В этот момент они проходят мимо «Принцессы Татьяны». С кормовой палубы за ними наблюдает Мэтью Мид со стаканом чего-то прохладительного.
— Моя мама идет пешком прямо из церкви, — произносит Мерседес. — Все не так плохо.
— Может, я сбегаю на яхту и принесу попить?
— Нет, — твердо отвечает Мерседес, — процессию покидать нельзя. Таковы правила.
Когда они проходят мимо конторы начальника порта, на улицу выходит ее отец и несколько мужчин вместе с ним, чтобы посмотреть на процессию. Они нетвердо стоят на ногах, хотя и пытаются это скрыть. Из уважения к святому они вышли без бокалов, но только дурак может подумать, что те не остались стоять на столах внутри.
Если бы не женщины, великие традиции Кастелланы благополучно почили бы с миром много поколений назад. Сама мысль обо всех этих достойных матерях, сестрах и дочерях, хранящих историю и передающих ее от поколения к поколению, наполняет Мерседес странной, озлобленной гордостью. «Поэтому мы и празднуем этот день, — думает она. — Чтобы отметить женский героизм, равно как и вспомнить судьбу тех, кто отказался выполнять свой долг».
Ее отец, глядя на нее, играет бровями, но она лишь вскидывает подбородок, не обращая на него внимания.
— Так вот везде? — спрашивает она Татьяну, кивая в сторону мужчин.
— Что ты имеешь в виду?
— Женщины взваливают на себя все дела, пока мужчины пьют граппу.
— Боже мой, конечно, да! — хохочет подруга. — У девочек типа меня еще есть выбор, но в основном все именно так.
— Выбор?
— Деньги, — самодовольно поясняет Татьяна, — дают возможность выбора. В принципе, я могу быть кем захочу. Жить где угодно и заниматься всем, что взбредет в голову.
— Но почему-то решила остановиться на Ла Кастеллане! — насмешливо произносит за их спиной Паулина Марино. — Как чудесно!

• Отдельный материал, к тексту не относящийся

(* ===== verification/Transport.v ===== *)
(** * Delivery to Microsoft 365

    [internal/transport]: the classified delivery error, and the two backends,
    [smtprelay] (SMTP with SASL XOAUTH2) and [graph] (the sendMail API).

    The upstream server, the SMTP client library, the HTTP client and the token
    source are parameters: [SMTPUpstream] is what each call on the SMTP client
    returns, [HTTPResponse] what Graph answered. A run of the relay also
    yields the commands it issued, in order. *)

From stdpp Require Import base gmap strings list.
From Stdlib Require Import ZArith Lia Ascii.
From S2P Require Import Prelude GoStrings StoreModels.

Open Scope Z_scope.

(** ** Errors *)

(** [transport.Error], without its cause. *)
Record TransportError := mkTransportError {
  e_Code : string;
  e_Message : string;
  e_Permanent : bool;
  e_RetryAfter : Z;
  e_Auth : bool
}.

(** A Go error: a [*transport.Error] with its cause, an SMTP status reported by
    the client library (with the text its [Error] method renders), an error
    that wraps another, or any other error, known by its text. *)
Inductive GoError :=
| ETransport (e : TransportError) (cause : option GoError)
| ESMTP (status : Z) (enhanced : Z * Z * Z) (message text : string)
| EWrap (prefix : string) (inner : GoError)
| EOther (text : string).

(** [err.Error()] *)
Fixpoint error_text (err : GoError) : string :=
  match err with
  | ETransport e _ =>
      if bool_decide (e_Code e = "") then e_Message e else e_Code e +:+ ": " +:+ e_Message e
  | ESMTP _ _ _ text => text
  | EWrap prefix inner => prefix +:+ error_text inner
  | EOther text => text
  end.

(** [errors.As(err, &terr)] for [*transport.Error]. *)
Fixpoint as_transport (err : GoError) : option TransportError :=
  match err with
  | ETransport e _ => Some e
  | EWrap _ inner => as_transport inner
  | _ => None
  end.

(** [errors.As(err, &smtpErr)] for [*smtp.SMTPError]. *)
Fixpoint as_smtp (err : GoError) : option (Z * (Z * Z * Z) * string) :=
  match err with
  | ESMTP status enhanced message _ => Some (status, enhanced, message)
  | ETransport _ (Some cause) => as_smtp cause
  | EWrap _ inner => as_smtp inner
  | _ => None
  end.

Definition IsPermanent (err : GoError) : bool :=
  match as_transport err with Some e => e_Permanent e | None => false end.

Definition RetryAfter (err : GoError) : Z :=
  match as_transport err with Some e => e_RetryAfter e | None => 0 end.

Definition AsFailure (err : GoError) : Failure :=
  match as_transport err with
  | Some e => mkFailure (e_Code e) (e_Message e) (e_Permanent e)
  | None => mkFailure "" (error_text err) false
  end.

Definition IsAuthFailure (err : GoError) : bool :=
  match as_transport err with Some e => e_Auth e | None => false end.

Definition NewPermanent (code message : string) (err : option GoError) : GoError :=
  ETransport (mkTransportError code message true 0 false) err.

Definition NewTransient (code message : string) (err : option GoError) : GoError :=
  ETransport (mkTransportError code message false 0 false) err.

Definition NewThrottled (code message : string) (retryAfter : Z) (err : option GoError) : GoError :=
  ETransport (mkTransportError code message false retryAfter false) err.

Definition authFailureHint : string :=
  " — check that admin consent was granted for SMTP.SendAsApp, that New-ServicePrincipal used the Object ID from Enterprise applications, and that Add-MailboxPermission was run for this mailbox".

Definition NewAuthFailure (code message : string) (err : option GoError) : GoError :=
  ETransport (mkTransportError code (TrimSpace message +:+ authFailureHint) false 0 true) err.

(** ** Messages *)

(** [transport.Message] *)
Record TMessage := mkTMessage {
  t_ID : string;
  t_Mailbox : Mailbox;
  t_Credential : OAuthCredential;
  t_Recipients : list string;
  t_Raw : string
}.

(** [EnvelopeFrom] *)
Definition EnvelopeFrom (m : TMessage) : string := mb_Address (t_Mailbox m).

(** ** XOAUTH2 *)

Definition SOH : ascii := chr 1.
Definition separator : string := String SOH "".

(** [BuildXOAuth2]: the SASL initial response. *)
Definition BuildXOAuth2 (mailbox accessToken : string) : result string string :=
  if bool_decide (mailbox = "") then Err "oauth: XOAUTH2 needs a mailbox address"
  else if bool_decide (accessToken = "") then Err "oauth: XOAUTH2 needs an access token"
  else if ContainsAny mailbox (separator +:+ CRLF)
  then Err ("oauth: mailbox " +:+ mailbox +:+ " contains a control character")
  else if ContainsAny accessToken (separator +:+ CRLF)
  then Err "oauth: the access token contains a control character"
  else Ok ("user=" +:+ mailbox +:+ separator +:+ "auth=Bearer " +:+ accessToken +:+ separator +:+ separator).

(** ** The SMTP relay *)

Record SMTPUpstream := mkSMTPUpstream {
  up_dial : option GoError;
  up_starttls : option GoError;
  up_hello : option GoError;
  up_supports_xoauth2 : bool;
  up_auth : string -> option GoError;
  up_mail : string -> option GoError;
  up_rcpt : string -> option GoError;
  up_data : option GoError;
  up_write : option GoError;
  up_close : option GoError;
  up_quit : option GoError
}.

Record RelayOptions := mkRelayOptions {
  r_Host : string;
  r_Port : Z;
  r_Scope : string;
  r_LocalName : string
}.

(** What goes out on the wire. *)
Inductive Cmd :=
| CDial (address : string)
| CStartTLS
| CHello (name : string)
| CAuth (initial : string)
| CMail (from : string)
| CRcpt (to : string)
| CData
| CWrite (raw : string)
| CEndData
| CQuit.

(** A computation that issues commands and may fail. *)
Definition Wire (A : Type) : Type := list Cmd * result GoError A.

Definition wire_ret {A} (a : A) : Wire A := ([], Ok a).
Definition wire_fail {A} (e : GoError) : Wire A := ([], Err e).
Definition wire_bind {A B} (x : Wire A) (f : A -> Wire B) : Wire B :=
  match x with
  | (t, Ok a) => let '(t', r) := f a in (t ++ t', r)
  | (t, Err e) => (t, Err e)
  end.

(** Issues one command; on failure the error is mapped by [f]. *)
Definition wire_call (c : Cmd) (outcome : option GoError) (f : GoError -> GoError) : Wire unit :=
  ([c], match outcome with None => Ok tt | Some e => Err (f e) end).

Notation "'do' x '<-' a ';;' b" := (wire_bind a (fun x => b))
  (at level 10, x pattern, a at level 99, b at level 200, only parsing) : go_scope.
Local Open Scope go_scope.

Section Relay.
(** [smtp.EnhancedCodeNotSet] of the SMTP library. *)
Context (EnhancedCodeNotSet : Z * Z * Z).

Definition enhancedOrNumeric (status : Z) (enhanced : Z * Z * Z) : string :=
  if bool_decide (enhanced = EnhancedCodeNotSet) then Itoa status
  else let '(a, b, c) := enhanced in Itoa a +:+ "." +:+ Itoa b +:+ "." +:+ Itoa c.

Definition classify (what : string) (err : GoError) : GoError :=
  match as_smtp err with
  | None => NewTransient "net" (what +:+ ": " +:+ error_text err) (Some err)
  | Some (status, enhanced, msg) =>
      let code := enhancedOrNumeric status enhanced in
      let message := what +:+ ": " +:+ TrimSpace msg in
      if status >=? 500 then NewPermanent code message (Some err)
      else NewTransient code message (Some err)
  end.

Definition classifyAuth (mailbox : string) (err : GoError) : GoError :=
  let '(code, message) :=
    match as_smtp err with
    | Some (status, enhanced, msg) => (enhancedOrNumeric status enhanced, TrimSpace msg)
    | None => ("535", error_text err)
    end in
  NewAuthFailure code ("authenticating as " +:+ mailbox +:+ " failed: " +:+ message) (Some err).

(** [net.JoinHostPort] *)
Definition JoinHostPort (host : string) (port : Z) : string :=
  if contains_byte host ":"%char then "[" +:+ host +:+ "]:" +:+ Itoa port
  else host +:+ ":" +:+ Itoa port.

Definition connect (o : RelayOptions) (u : SMTPUpstream) : Wire unit :=
  let address := JoinHostPort (r_Host o) (r_Port o) in
  do _ <- wire_call (CDial address) (up_dial u)
            (fun e => NewTransient "net" ("could not connect to " +:+ address +:+ ": " +:+ error_text e) (Some e)) ;;
  do _ <- wire_call CStartTLS (up_starttls u) (classify "STARTTLS failed") ;;
  wire_call (CHello (r_LocalName o)) (up_hello u) (classify "EHLO failed").

Definition authenticate (u : SMTPUpstream) (mailbox accessToken : string) : Wire unit :=
  if negb (up_supports_xoauth2 u)
  then wire_fail (NewTransient "smtp" "the server does not offer AUTH XOAUTH2 after STARTTLS" None)
  else match BuildXOAuth2 mailbox accessToken with
       | Err e => wire_fail (NewPermanent "xoauth2" e (Some (EOther e)))
       | Ok initial => wire_call (CAuth initial) (up_auth u initial) (classifyAuth mailbox)
       end.

Fixpoint rcpt_all (u : SMTPUpstream) (rcpts : list string) : Wire unit :=
  match rcpts with
  | [] => wire_ret tt
  | rcpt :: rest =>
      do _ <- wire_call (CRcpt rcpt) (up_rcpt u rcpt) (classify ("RCPT TO " +:+ rcpt +:+ " was rejected")) ;;
      rcpt_all u rest
  end.

(** [w.Write], which a [w.Close] follows when it fails, whatever that says. *)
Definition write_all (u : SMTPUpstream) (raw : string) : Wire unit :=
  match up_write u with
  | Some e =>
      ([CWrite raw; CEndData],
       Err (NewTransient "net" ("the connection failed while sending the message: " +:+ error_text e) (Some e)))
  | None => ([CWrite raw], Ok tt)
  end.

Definition relay_deliver (u : SMTPUpstream) (m : TMessage) : Wire unit :=
  do _ <- wire_call (CMail (EnvelopeFrom m)) (up_mail u (EnvelopeFrom m)) (classify "MAIL FROM was rejected") ;;
  do _ <- rcpt_all u (t_Recipients m) ;;
  do _ <- wire_call CData (up_data u) (classify "DATA was rejected") ;;
  do _ <- write_all u (t_Raw m) ;;
  do _ <- wire_call CEndData (up_close u) (classify "the message was rejected") ;;
  (* a failed QUIT is only logged *)
  ([CQuit], Ok tt).

(** [Relay.Send] *)
Definition relay_send (o : RelayOptions) (token : result GoError string) (u : SMTPUpstream) (m : TMessage)
  : Wire unit :=
  match token with
  | Err e => wire_fail (NewTransient "oauth" ("could not obtain an access token: " +:+ error_text e) (Some e))
  | Ok accessToken =>
      do _ <- connect o u ;;
      do _ <- authenticate u (mb_Address (t_Mailbox m)) accessToken ;;
      relay_deliver u m
  end.
End Relay.

(** [xoauth2Client.Next]: the empty answer, once. *)
Definition xoauth2_next (done : bool) : result string string * bool :=
  if done then (Err "smtprelay: unexpected additional XOAUTH2 challenge", done) else (Ok "", true).

(** ** Microsoft Graph *)

Definition MaxMIMESize : Z := 4 * 2 ^ 20.

Record HTTPResponse := mkHTTPResponse {
  h_StatusCode : Z;
  h_Body : option string;       (* None: reading it failed *)
  h_RetryAfter : string         (* the Retry-After header, "" when absent *)
}.

Record HTTPRequest := mkHTTPRequest {
  q_URL : string;
  q_Headers : list (string * string);
  q_Body : string
}.

Record GraphOptions := mkGraphOptions { g_Endpoint : string; g_Scope : string; g_UserAgent : string }.

Definition truncate (s : string) (limit : Z) : string :=
  if len s <=? limit then s else take_bytes (Z.to_nat limit) s +:+ "…".

Section Graph.
(** [url.PathEscape], [base64.StdEncoding], the JSON decoder for the error
    envelope (its code and message), [http.StatusText], [http.ParseTime], and
    what building a request for a URL reports. *)
Context (PathEscape : string -> string) (base64_std : string -> string)
  (unmarshal : string -> option (string * string)) (StatusText : Z -> string)
  (ParseTime : string -> option Z) (new_request_error : string -> option GoError).

Definition buildRequest (o : GraphOptions) (m : TMessage) (accessToken : string)
  : result GoError HTTPRequest :=
  let endpoint := TrimRight (g_Endpoint o) "/" +:+ "/v1.0/users/"
                  +:+ PathEscape (mb_Address (t_Mailbox m)) +:+ "/sendMail" in
  match new_request_error endpoint with
  | Some e => Err (NewPermanent "graph" ("could not build the Graph request: " +:+ error_text e) (Some e))
  | None => Ok (mkHTTPRequest endpoint
      [("Authorization", "Bearer " +:+ accessToken); ("Content-Type", "text/plain");
       ("User-Agent", g_UserAgent o); ("client-request-id", t_ID m)]
      (base64_std (t_Raw m)))
  end.

(** [readError]; [None] is a nil [*graphError]. *)
Definition readError (resp : HTTPResponse) : option (string * string) :=
  match h_Body resp with
  | None => None
  | Some body =>
      let body := take_bytes (64 * 1024) body in
      if bool_decide (body = "") then None
      else match unmarshal body with
           | Some (code, message) =>
               if bool_decide (code = "") then Some ("", truncate (TrimSpace body) 512)
               else Some (code, message)
           | None => Some ("", truncate (TrimSpace body) 512)
           end
  end.

Definition graph_code (g : option (string * string)) (status : Z) : string :=
  match g with
  | Some (code, _) => if bool_decide (code = "") then Itoa status else code
  | None => Itoa status
  end.

Definition graph_message (g : option (string * string)) (status : Z) : string :=
  match g with
  | Some (_, message) => if bool_decide (message = "") then StatusText status else message
  | None => StatusText status
  end.

(** [retryAfter]: seconds, or an HTTP date. The product with [time.Second] is
    an [int64] product. *)
Definition retryAfter (now : Z) (resp : HTTPResponse) : Z :=
  let raw := h_RetryAfter resp in
  if bool_decide (raw = "") then 0
  else
    let by_date :=
      match ParseTime raw with
      | Some when_ => if when_ - now >? 0 then when_ - now else 0
      | None => 0
      end in
    match Atoi (TrimSpace raw) with
    | Some seconds => if seconds >? 0 then wrap64 (seconds * Second) else by_date
    | None => by_date
    end.

(** [Transport.classify]; [None] is success. *)
Definition graph_classify (now : Z) (resp : HTTPResponse) (m : TMessage) : option GoError :=
  let status := h_StatusCode resp in
  if status =? 202 then None
  else
    let detail := readError resp in
    let code := graph_code detail status in
    let message := graph_message detail status in
    Some (
      if status =? 429 then NewThrottled code message (retryAfter now resp) None
      else if (status =? 401) || (status =? 403)
      then NewAuthFailure code ("sending as " +:+ mb_Address (t_Mailbox m) +:+ " was refused: " +:+ message) None
      else if status >=? 500 then NewTransient code message None
      else if status =? 404
      then NewPermanent code ("the mailbox " +:+ mb_Address (t_Mailbox m) +:+ " was not found: " +:+ message) None
      else NewPermanent code message None).

(** [Transport.Send]: the requests made and the error, if any. *)
Definition graph_send (o : GraphOptions) (now : Z) (token : result GoError string)
    (http : HTTPRequest -> result GoError HTTPResponse) (m : TMessage)
  : list HTTPRequest * option GoError :=
  if len (t_Raw m) >? MaxMIMESize then
    ([], Some (NewPermanent "graph.size" ("the message is " +:+ Itoa (len (t_Raw m)) +:+ " bytes, over the "
      +:+ Itoa MaxMIMESize +:+ " byte limit the Graph sendMail API accepts in MIME form; switch this mailbox to the SMTP transport to send messages this large") None))
  else
    match token with
    | Err e => ([], Some (NewTransient "oauth" ("could not obtain an access token: " +:+ error_text e) (Some e)))
    | Ok accessToken =>
        match buildRequest o m accessToken with
        | Err e => ([], Some e)
        | Ok req =>
            match http req with
            | Err e => ([req], Some (NewTransient "net" ("the Graph request failed: " +:+ error_text e) (Some e)))
            | Ok resp => ([req], graph_classify now resp m)
            end
        end
    end.
End Graph.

Мерседес скользит взглядом поверх головы Татьяны, смотрит в глаза Паулине, и несколько мгновений они ведут безмолвный диалог. «Что ты делаешь, Мерседес Делиа?» — «Не осуждай меня, не осуждай». — «Но ты же не станешь важничать, правда?» — «Нет, даже не думай, я кастелланка до мозга костей». — «Ты же не хочешь привлечь к себе внимание solteronas. Твоя сестра уже привлекает слишком много внимания. Подумай о матери. О стыде». — «Прошу тебя, не надо ничего говорить. Это не моя вина, и если бы ты знала, то не стала бы меня обвинять».
Паулина втягивает воздух через зубы и отворачивается.
На рыночной площади из боковой улочки выскальзывает Донателла и вливается в их ряды. Она хихикает и очень довольна. Озорница, показывающая язык правилам.
— Маме не говори, — шепчет она.
— Где ты была?
— У Аны Софии. Мы прятались в ее комнате. Мама заметила, что меня нет? Ты же не скажешь ей, правда?